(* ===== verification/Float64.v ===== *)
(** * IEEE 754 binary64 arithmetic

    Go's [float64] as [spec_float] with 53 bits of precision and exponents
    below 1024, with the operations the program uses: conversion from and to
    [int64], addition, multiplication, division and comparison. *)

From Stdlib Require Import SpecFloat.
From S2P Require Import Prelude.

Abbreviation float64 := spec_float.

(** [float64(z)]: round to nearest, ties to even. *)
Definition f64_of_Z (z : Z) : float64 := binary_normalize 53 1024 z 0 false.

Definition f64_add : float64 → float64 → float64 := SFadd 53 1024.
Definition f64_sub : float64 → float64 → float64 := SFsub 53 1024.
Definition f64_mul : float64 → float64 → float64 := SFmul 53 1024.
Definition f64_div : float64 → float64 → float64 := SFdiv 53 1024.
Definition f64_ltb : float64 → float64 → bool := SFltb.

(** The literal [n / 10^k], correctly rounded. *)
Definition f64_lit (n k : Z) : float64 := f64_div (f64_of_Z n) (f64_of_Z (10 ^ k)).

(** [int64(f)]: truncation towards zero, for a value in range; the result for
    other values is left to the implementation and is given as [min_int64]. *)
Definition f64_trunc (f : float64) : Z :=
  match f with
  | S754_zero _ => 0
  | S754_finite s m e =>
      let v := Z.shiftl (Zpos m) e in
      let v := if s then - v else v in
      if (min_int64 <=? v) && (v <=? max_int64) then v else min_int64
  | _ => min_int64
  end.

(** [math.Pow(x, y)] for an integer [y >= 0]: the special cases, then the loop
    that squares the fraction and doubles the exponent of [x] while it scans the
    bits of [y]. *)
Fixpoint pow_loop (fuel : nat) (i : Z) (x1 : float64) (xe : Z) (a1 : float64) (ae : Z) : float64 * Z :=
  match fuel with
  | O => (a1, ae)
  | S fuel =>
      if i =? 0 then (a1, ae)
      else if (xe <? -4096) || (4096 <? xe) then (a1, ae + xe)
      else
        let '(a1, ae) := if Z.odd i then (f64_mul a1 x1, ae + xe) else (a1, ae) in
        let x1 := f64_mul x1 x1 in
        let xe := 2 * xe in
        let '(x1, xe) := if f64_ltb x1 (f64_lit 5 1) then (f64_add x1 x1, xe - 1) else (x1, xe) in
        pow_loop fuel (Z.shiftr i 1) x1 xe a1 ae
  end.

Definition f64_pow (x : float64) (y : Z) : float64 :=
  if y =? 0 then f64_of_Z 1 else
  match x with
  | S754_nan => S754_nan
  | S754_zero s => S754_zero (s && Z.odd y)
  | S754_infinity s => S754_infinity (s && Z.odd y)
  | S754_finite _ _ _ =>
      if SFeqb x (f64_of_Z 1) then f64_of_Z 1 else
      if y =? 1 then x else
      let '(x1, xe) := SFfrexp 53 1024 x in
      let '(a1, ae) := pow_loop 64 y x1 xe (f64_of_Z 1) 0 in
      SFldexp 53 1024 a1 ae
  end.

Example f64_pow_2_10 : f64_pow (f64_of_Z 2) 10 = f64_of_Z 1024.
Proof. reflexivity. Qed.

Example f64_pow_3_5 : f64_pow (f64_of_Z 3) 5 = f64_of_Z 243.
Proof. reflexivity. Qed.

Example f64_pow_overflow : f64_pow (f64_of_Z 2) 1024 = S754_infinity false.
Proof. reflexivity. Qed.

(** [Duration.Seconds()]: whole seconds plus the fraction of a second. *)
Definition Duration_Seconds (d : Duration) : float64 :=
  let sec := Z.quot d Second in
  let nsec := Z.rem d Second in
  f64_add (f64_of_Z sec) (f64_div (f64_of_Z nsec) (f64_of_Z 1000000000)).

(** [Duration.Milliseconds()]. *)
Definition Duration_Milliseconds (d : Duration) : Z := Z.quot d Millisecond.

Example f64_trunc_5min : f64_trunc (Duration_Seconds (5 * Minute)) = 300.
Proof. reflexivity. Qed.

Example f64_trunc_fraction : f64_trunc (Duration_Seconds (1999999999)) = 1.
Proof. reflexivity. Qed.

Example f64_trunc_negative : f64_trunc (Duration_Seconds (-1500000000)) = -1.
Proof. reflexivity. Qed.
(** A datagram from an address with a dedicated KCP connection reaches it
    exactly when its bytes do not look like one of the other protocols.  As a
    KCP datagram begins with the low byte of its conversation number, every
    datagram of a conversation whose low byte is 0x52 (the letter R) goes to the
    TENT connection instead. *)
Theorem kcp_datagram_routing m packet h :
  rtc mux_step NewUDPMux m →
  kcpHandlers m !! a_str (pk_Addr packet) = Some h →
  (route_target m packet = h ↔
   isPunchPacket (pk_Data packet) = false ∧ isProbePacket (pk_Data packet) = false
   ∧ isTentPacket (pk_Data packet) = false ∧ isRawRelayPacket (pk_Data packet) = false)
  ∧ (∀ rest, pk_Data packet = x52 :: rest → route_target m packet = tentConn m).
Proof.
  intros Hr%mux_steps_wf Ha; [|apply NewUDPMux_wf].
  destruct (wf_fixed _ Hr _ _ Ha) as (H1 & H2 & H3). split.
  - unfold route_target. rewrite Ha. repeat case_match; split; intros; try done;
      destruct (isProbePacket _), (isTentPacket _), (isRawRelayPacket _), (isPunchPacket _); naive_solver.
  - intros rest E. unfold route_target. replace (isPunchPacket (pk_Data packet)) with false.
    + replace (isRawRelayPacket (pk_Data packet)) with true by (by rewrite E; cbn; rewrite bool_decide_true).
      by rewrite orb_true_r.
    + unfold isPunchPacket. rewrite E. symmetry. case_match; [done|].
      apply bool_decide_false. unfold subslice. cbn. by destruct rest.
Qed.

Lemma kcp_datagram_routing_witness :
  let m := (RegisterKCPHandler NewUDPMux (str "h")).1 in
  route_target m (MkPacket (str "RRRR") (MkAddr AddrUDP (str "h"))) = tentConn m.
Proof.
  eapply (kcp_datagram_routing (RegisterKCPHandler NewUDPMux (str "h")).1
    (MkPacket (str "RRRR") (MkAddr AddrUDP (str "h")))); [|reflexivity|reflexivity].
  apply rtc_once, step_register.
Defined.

◆ ◆ ◆

Exercise directions: Where the word "isTentPacket" shows up in a line of the listing, return that line.

Reply to the task:
   ∧ isTentPacket (pk_Data packet) = false ∧ isRawRelayPacket (pk_Data packet) = false)
      destruct (isProbePacket _), (isTentPacket _), (isRawRelayPacket _), (isPunchPacket _); naive_solver.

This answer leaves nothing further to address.